Les Chants de l'oubli
Songs of repression
En 1961, des Allemands recrutés par le pasteur Paul Schäfer, ex-sous-officier du Troisième Reich, fondent au Chili une communauté religieuse, la Colonia Dignidad. Après l'emprisonnement de leur chef spirituel, pour meurtre et abus sexuel, certains colons quitent les lieux, tandis que d’autres reprennent en main la communauté et créent la Villa Bavaria, destination touristique plébiscitée pour sa singularité et ses paysages enchanteurs.
Bien que le film s’ouvre sur une scène champêtre, couronnée par l’interprétation a cappella d’un chant traditionnel, ce n’est pas pour explorer le patrimoine folklorique allemand que le couple de réalisateurs s’est installé pendant plus de trois ans sur place.
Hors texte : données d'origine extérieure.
Lemma bmap_block_eq sb bn :
  sb_ok sb → 0 ≤ bn < sb_size sb → bmap_block sb bn = bmapstart sb + bn / BITS_PER_BLOCK.
Proof.
  intros [Hwf _ Hi _ _] Hbn. apply wrap_small.
  assert (0 ≤ bmapstart sb) by (destruct Hwf as (_&_&_&_&_&_&_&[]); done).
  rw /BITS_PER_BLOCK /FS_BLOCK_SIZE in Hi |- *. change (1024 * 8) with 8192 in *.
  pose proof (Z.div_pos bn 8192). pose proof (Z.div_le_mono bn (sb_size sb) 8192). lia.
Qed.

Lemma bmap_block_meta sb bn : sb_ok sb → 0 ≤ bn < sb_size sb → bmap_block sb bn < data_start sb.
Proof.
  intros Hsb Hbn. rw bmap_block_eq // /data_start.
  pose proof (Z.div_le_mono bn (sb_size sb) BITS_PER_BLOCK). change BITS_PER_BLOCK with 8192 in *. lia.
Qed.

Lemma inode_block_meta sb ino : sb_ok sb → 0 ≤ ino < ninodes sb → inode_block sb ino < data_start sb.
Proof.
  intros Hsb Hi. rw inode_block_eq // /data_start. pose proof (sb_regions sb Hsb).
  assert (0 ≤ sb_size sb) by (destruct (sb_wf sb Hsb) as (_ & [] & _); done).
  pose proof (Z.div_pos (sb_size sb) BITS_PER_BLOCK).
  pose proof (Z.div_le_mono ino (ninodes sb) INODE_PER_BLOCK).
  change BITS_PER_BLOCK with 8192 in *. change INODE_PER_BLOCK with 16 in *. lia.
Qed.

(** Inode blocks and bitmap blocks are disjoint. *)
Lemma inode_bmap_ne sb ino bn :
  sb_ok sb → 0 ≤ ino < ninodes sb → 0 ≤ bn < sb_size sb → inode_block sb ino ≠ bmap_block sb bn.
Proof.
  intros Hsb Hi Hb. rw inode_block_eq // bmap_block_eq //. pose proof (sb_regions sb Hsb).
  pose proof (Z.div_pos bn BITS_PER_BLOCK). pose proof (Z.div_le_mono ino (ninodes sb) INODE_PER_BLOCK).
  change BITS_PER_BLOCK with 8192 in *. change INODE_PER_BLOCK with 16 in *. lia.
Qed.

(** Two inode numbers in one block have disjoint slots. *)
Lemma inode_slot_disjoint ino ino' :
  0 ≤ ino → 0 ≤ ino' → ino ≠ ino' → ino / INODE_PER_BLOCK = ino' / INODE_PER_BLOCK →
  (inode_slot ino + 64 ≤ inode_slot ino' ∨ inode_slot ino' + 64 ≤ inode_slot ino)%nat.
Proof.
  intros H0 H1 Hne Heq. rw /inode_slot psize_inode.
  assert (ino mod INODE_PER_BLOCK ≠ ino' mod INODE_PER_BLOCK) as Hm.
  { intros Hm. apply Hne.
    rw (Z.div_mod ino INODE_PER_BLOCK) // (Z.div_mod ino' INODE_PER_BLOCK) //. congruence. }
  pose proof (Z.mod_pos_bound ino INODE_PER_BLOCK).
  pose proof (Z.mod_pos_bound ino' INODE_PER_BLOCK).
  assert (0 < INODE_PER_BLOCK) by done. lia.
Qed.

Lemma inode_slot_bound b ino :
  is_block b → 0 ≤ ino → (inode_slot ino + psize pod_inode ≤ length b)%nat.
Proof.
  rw /is_block /inode_slot psize_inode => -> Hi.
  change (Z.to_nat FS_BLOCK_SIZE) with 1024%nat.
  pose proof (Z.mod_pos_bound ino INODE_PER_BLOCK).
  change INODE_PER_BLOCK with 16 in *. lia.
Qed.
#[export] Hint Resolve inode_slot_bound : ov6.

(** ** The block bitmap *)

Lemma bit_at_testbit b n c :
  0 ≤ n → b !! Z.to_nat (n / 8) = Some c → bit_at b n = Z.testbit (b2z c) (n mod 8).
Proof.
  intros Hn Hc. rw /bit_at Hc. apply land_bit_nonzero.
  by apply Z.mod_pos_bound.
Qed.

(** A byte of the bitmap exists for every bit in range. *)
Lemma bmap_byte b n :
  is_block b → 0 ≤ n < BITS_PER_BLOCK → ∃ c, b !! Z.to_nat (n / 8) = Some c.
Proof.
  intros Hb Hn. apply lookup_lt_is_Some. rw Hb.
  change BITS_PER_BLOCK with 8192 in Hn. change (Z.to_nat FS_BLOCK_SIZE) with 1024%nat.
  pose proof (Z.div_lt_upper_bound n 8 1024). pose proof (Z.div_pos n 8). lia.
Qed.

Lemma is_allocated_run {S} b n (s : S) :
  is_block b → 0 ≤ n < BITS_PER_BLOCK → is_allocated b n s = Ret (bit_at b n) s.
Proof.
  intros Hb Hn. destruct (bmap_byte b n) as [c Hc]; [done..|].
  rw /is_allocated /bit_at Hc /assert_ (proj2 (Z.ltb_lt _ _)) //. lia.
Qed.

Lemma testbit_z2b v k : 0 ≤ k < 8 → Z.testbit (b2z (z2b v)) k = Z.testbit v k.
Proof.
  intros. rw byte.unsigned_of_Z /byte.wrap Z.mod_pow2_bits_low //. lia.
Qed.

(** Reading a bit after one byte was rewritten so that exactly bit [n] of the
    bitmap becomes [v]. *)
Lemma bit_at_insert b n m c w v :
  is_block b → 0 ≤ n < BITS_PER_BLOCK → 0 ≤ m < BITS_PER_BLOCK →
  b !! Z.to_nat (n / 8) = Some c →
  (∀ k, 0 ≤ k < 8 → Z.testbit w k = if decide (n mod 8 = k) then v else Z.testbit (b2z c) k) →
  bit_at (<[Z.to_nat (n / 8) := z2b w]> b) m = if decide (n = m) then v else bit_at b m.
Proof.
  intros Hb Hn Hm Hc Hw.
  pose proof (Z.mod_pos_bound n 8). pose proof (Z.mod_pos_bound m 8).
  destruct (bmap_byte b m) as [d Hd]; [done..|].
  assert (0 ≤ n / 8) by (apply Z.div_pos; lia).
  assert (0 ≤ m / 8) by (apply Z.div_pos; lia).
  destruct (decide (n / 8 = m / 8)) as [E|E].
  - rw -E in Hd. simplify_eq.
    rw (bit_at_testbit _ m (z2b w)); [lia| |].
    { rw -E list_lookup_insert_eq //. by apply lookup_lt_Some in Hc. }
    rw testbit_z2b; [lia|]. rw Hw; [lia|].
    rw (bit_at_testbit b m c); [lia|by rw -E|].
    assert (n mod 8 = m mod 8 ↔ n = m) as Hiff.
    { split; [|by intros ->]. intros Hmm.
      rw (Z.div_mod n 8) // (Z.div_mod m 8) //. congruence. }
    repeat case_decide; tauto.
  - rw (bit_at_testbit _ m d); [lia| |].
    { rw list_lookup_insert_ne //. lia. }
    rw (bit_at_testbit b m d) //; [lia|]. rw decide_False //. congruence.
Qed.

Lemma bmap_allocate_run {S} b n (s : S) :
  is_block b → 0 ≤ n < BITS_PER_BLOCK →
  ∃ b', bmap_allocate b n s = Ret b' s ∧ is_block b' ∧
    ∀ m, 0 ≤ m < BITS_PER_BLOCK → bit_at b' m = if decide (n = m) then true else bit_at b m.
Proof.
  intros Hb Hn. destruct (bmap_byte b n) as [c Hc]; [done..|].
  eexists. split; [|split].
  - rw /bmap_allocate /assert_ (proj2 (Z.ltb_lt _ _)); [lia|]. by rw Hc.
  - by rw /is_block length_insert.
  - intros m Hm. apply (bit_at_insert b n m c); [done..|]. intros k Hk.
    apply testbit_lor_bit; [apply Z.mod_pos_bound|]; lia.
Qed.

Lemma bmap_free_run {S} b n (s : S) :
  is_block b → 0 ≤ n < BITS_PER_BLOCK →
  ∃ b', bmap_free b n s = Ret b' s ∧ is_block b' ∧
    ∀ m, 0 ≤ m < BITS_PER_BLOCK → bit_at b' m = if decide (n = m) then false else bit_at b m.
Proof.
  intros Hb Hn. destruct (bmap_byte b n) as [c Hc]; [done..|].
  eexists. split; [|split].
  - rw /bmap_free /assert_ (proj2 (Z.ltb_lt _ _)); [lia|]. by rw Hc.
  - by rw /is_block length_insert.
  - intros m Hm. apply (bit_at_insert b n m c); [done..|]. intros k Hk.
    apply testbit_ldiff_bit; [apply Z.mod_pos_bound|]; lia.
Qed.

(** ** Inodes in their block *)

Lemma block_inode_mut_is_block b ino i :
  is_block b → 0 ≤ ino → pwf pod_inode i → is_block (block_inode_mut b ino i).
Proof.
  intros Hb ??. rw /is_block /block_inode_mut pod_set_length; auto with ov6.
Qed.

Lemma block_inode_mut_eq b ino i :
  is_block b → 0 ≤ ino → pwf pod_inode i → block_inode (block_inode_mut b ino i) ino = i.
Proof. intros. apply pod_get_set; auto with ov6. Qed.

Lemma block_inode_mut_ne b ino ino' i :
  is_block b → 0 ≤ ino → 0 ≤ ino' → ino ≠ ino' →
  ino / INODE_PER_BLOCK = ino' / INODE_PER_BLOCK → pwf pod_inode i →
  block_inode (block_inode_mut b ino i) ino' = block_inode b ino'.
Proof.
  intros. apply pod_get_set_ne; auto with ov6.
  rw psize_inode. destruct (inode_slot_disjoint ino ino'); auto.
Qed.

Lemma block_inode_wf b ino : is_block b → 0 ≤ ino → pwf pod_inode (block_inode b ino).
Proof. intros. apply pod_get_wf; auto with ov6. Qed.

Lemma zeroed_inode_wf : pwf pod_inode zeroed_inode.
Proof.
  do 5 (split; [done|]). split; [done|]. by apply Forall_replicate.
Qed.

(** Block addresses: in memory [None] is "no block", on disk it is [0]. *)
Definition addr_ok (o : option Z) : Prop :=
  match o with Some bn => 0 < bn < 2 ^ 32 | None => True end.
Definition repr_addr (o : option Z) : Z := default 0 o.

Lemma write_addrs_run {S} (dst : list Z) (addrs : list (option Z)) (s : S) :
  length dst = length addrs → Forall addr_ok addrs →
  write_addrs dst addrs s = Ret (repr_addr <$> addrs) s.
Proof.
  intros Hl Ha. revert dst Hl. induction Ha as [|[bn|] addrs Hx Ha IH]; intros dst Hl;
    destruct dst as [|d dst]; simplify_eq/=; [done| |].
  - rw /assert_. destruct (Z.eqb_spec bn 0); [lia|]. simpl.
    rw (bind_Ret _ _ _ tt s) //. by rw (bind_Ret _ _ _ _ _ (IH dst _)).
  - by rw (bind_Ret _ _ _ _ _ (IH dst _)).
Qed.

Lemma read_repr_addr o : addr_ok o → read_addr (repr_addr o) = o.
Proof.
  destruct o as [bn|]; [|done]. rw /= /read_addr => ?.
  destruct (Z.eqb_spec bn 0); [lia|done].
Qed.

Lemma read_addrs_repr addrs : Forall addr_ok addrs → read_addrs (repr_addr <$> addrs) = addrs.
Proof.
  induction 1 as [|o addrs Hx Ha IH]; [done|].
  rw /read_addrs !fmap_cons read_repr_addr //. by f_equal.
Qed.

Lemma repr_read_addr bn : repr_addr (read_addr bn) = bn.
Proof. rw /read_addr. by destruct (Z.eqb_spec bn 0) as [->|]. Qed.

Lemma read_addrs_ok (addrs : list Z) :
  Forall (uint_wf 4) addrs → Forall addr_ok (read_addrs addrs).
Proof.
  intros H. apply Forall_fmap. eapply Forall_impl; [exact H|]. intros bn Hb.
  rw /= /read_addr. destruct (Z.eqb_spec bn 0); [done|].
  destruct Hb. simpl. change (2 ^ (8 * Z.of_nat 4)) with (2 ^ 32) in *. lia.
Qed.

Lemma repr_addrs_wf addrs :
  Forall addr_ok addrs → Forall (uint_wf 4) (repr_addr <$> addrs).
Proof.
  intros H. apply Forall_fmap. eapply Forall_impl; [exact H|].
  intros [bn|] Hb; rw /uint_wf; change (2 ^ (8 * Z.of_nat 4)) with (2 ^ 32);
    simpl in *; lia.
Qed.

(** ** Indirect blocks *)

Lemma indirect_length b : length (pof pod_indirect b) = Z.to_nat NUM_INDIRECT_REFS.
Proof. apply array_of_length. Qed.

(** The entries an indirect block holds. *)
Definition indirect_entries (b : list byte) : list (option Z) := read_addrs (pof pod_indirect b).

Lemma indirect_get_run {S} b i (s : S) :
  0 ≤ i < NUM_INDIRECT_REFS →
  ∃ o, indirect_entries b !! Z.to_nat i = Some o ∧ indirect_get b i s = Ret o s.
Proof.
  intros Hi.
  destruct (lookup_lt_is_Some_2 (pof pod_indirect b) (Z.to_nat i)) as [bn Hbn].
  { rw indirect_length. lia. }
  exists (read_addr bn). split.
  - rw /indirect_entries /read_addrs list_lookup_fmap. by rw Hbn.
  - rw /indirect_get Hbn. done.
Qed.

Lemma indirect_set_run {S} b i bn (s : S) :
  is_block b → 0 ≤ i < NUM_INDIRECT_REFS → addr_ok bn →
  ∃ b', indirect_set b i bn s = Ret b' s ∧ is_block b' ∧
    indirect_entries b' = <[Z.to_nat i := bn]> (indirect_entries b).
Proof.
  intros Hb Hi Hbn.
  assert (pwf pod_indirect (pof pod_indirect b)) as Hwf by by apply pof_wf.
  assert (pwf pod_indirect (<[Z.to_nat i := repr_addr bn]> (pof pod_indirect b))) as Hwf'.
  { destruct Hwf as [Hl Hf]. split; [by rw length_insert|].
    apply Forall_insert; [done|]. pose proof (repr_addrs_wf [bn]) as H.
    by apply Forall_singleton in H; [|apply Forall_singleton]. }
  exists (pto pod_indirect (<[Z.to_nat i := repr_addr bn]> (pof pod_indirect b))).
  split; [|split].
  - rw /indirect_set. destruct bn as [bn|].
    + destruct (Z.eqb_spec bn 0); [simpl in Hbn; lia|]. rw /assert_ /= /mbind /M_bind /=.
      rw (proj2 (Z.ltb_lt _ _)) //; lia.
    + rw /assert_ /mbind /M_bind /=. rw (proj2 (Z.ltb_lt _ _)) //; lia.
  - rw /is_block pto_length //.
  - rw /indirect_entries pof_pto // /read_addrs list_fmap_insert.
    by rw read_repr_addr.
Qed.

(** ** Directory entry names *)

Lemma until_nul_app l k : Byte.x00 ∉ l → until_nul (l ++ Byte.x00 :: k) = l.
Proof.
  induction l as [|c l IH]; intros Hn; [done|]. simpl.
  rw bool_decide_false; [set_solver|]. rw IH //. set_solver.
Qed.

Lemma until_nul_id l : Byte.x00 ∉ l → until_nul l = l.
Proof.
  induction l as [|c l IH]; intros Hn; [done|]. simpl.
  rw bool_decide_false; [set_solver|]. rw IH //. set_solver.
Qed.

Lemma dirent_name_set_name d name :
  length (de_name d) = Z.to_nat DIR_SIZE → Byte.x00 ∉ name →
  dirent_name (set_name d name) = take (Z.to_nat DIR_SIZE) name.
Proof.
  intros Hl Hn. rw /dirent_name /set_name /= Hl.
  assert (Byte.x00 ∉ take (Z.to_nat DIR_SIZE) name) as Hn'.
  { intros H. apply Hn. rw -(take_drop (Z.to_nat DIR_SIZE) name). set_solver. }
  destruct (decide (length name < Z.to_nat DIR_SIZE)%nat) as [Hlt|Hge].
  - rw Nat.min_l; [lia|]. rw firstn_all (take_ge name); [lia|].
    destruct (Z.to_nat DIR_SIZE - length name)%nat eqn:E; [lia|].
    by apply until_nul_app.
  - rw Nat.min_r; [lia|]. rw Nat.sub_diag app_nil_r. by apply until_nul_id.
Qed.

(** A name and an entry written for another name: [is_same_name] decides
    whether the two names agree on their first [DIR_SIZE] bytes. *)
Lemma is_same_name_set_name d name name' :
  length (de_name d) = Z.to_nat DIR_SIZE → Byte.x00 ∉ name →
  is_same_name (set_name d name) name' = true ↔
  take (Z.to_nat DIR_SIZE) name = take (Z.to_nat DIR_SIZE) name'.
Proof.
  intros Hl Hn. rw /is_same_name bool_decide_eq_true dirent_name_set_name //.
  rw -(firstn_all2 (n := Z.to_nat DIR_SIZE) (take _ name')); [len|].
  rw take_take Nat.min_comm -Nat.min_assoc.
  assert (∀ l : list byte, take (Z.to_nat DIR_SIZE) l
            = take (length l `min` Z.to_nat DIR_SIZE) l) as Ht.
  { intros l. destruct (decide (length l ≤ Z.to_nat DIR_SIZE)%nat).
    - rw Nat.min_l // firstn_all take_ge //.
    - rw Nat.min_r //. lia. }
  rw (Ht name'). rw Nat.min_id. by rw Nat.min_comm.
Qed.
Documentaristes affirmés, tous deux ont connu d’assez près dans leur enfance la sinistre Colonia Dignidad: l’un fréquentait avec sa famille le restaurant de la colonie, l’autre entendait ses parents parler de la collaboration active des colons à la répression sanglante de la junte militaire chilienne. Leurs recherches communes sur l’évolution des sociétés et des individus soumis à de violents traumatismes psychologiques les ont ramenés dans ce lieu où 120 personnes vivent encore, aux prises avec un passé trouble.
Le film intègre des cartons explicatifs qui décrivent le fonctionnement de la communauté et les règles de vie inhumaines naguère imposées par le «dieu vivant» Paul Schäfer. Ainsi, muni de données précises, le spectateur peut-il faire connaissance avec huit membres ou ex-membres de la colonie, des personnes et des personnalités on ne peut plus dissemblables, mais qui portent toutes, bourreaux et victimes, le fardeau de la responsabilité des actes cruels perpétrés notamment sur les enfants. Le plus déroutant, sans doute, c'est l'absence de frontière entre le bien et le mal. Ceux qui ont souffert sont parfois restés près de leurs tortionnaires et mettent beaucoup d'énergie à soutenir la renaissance de la secte, tout en militant pour la transparence et la nécessité du repentir. Certains, toutefois, ont continué de vivre dans le passé et ne veulent en retenir que la grandeur, considérant comme pardonnés et donc classés les crimes auxquels ils ont participé au nom d’une idéologie liberticide, plus soucieuse de la cohésion du groupe que du respect des individus.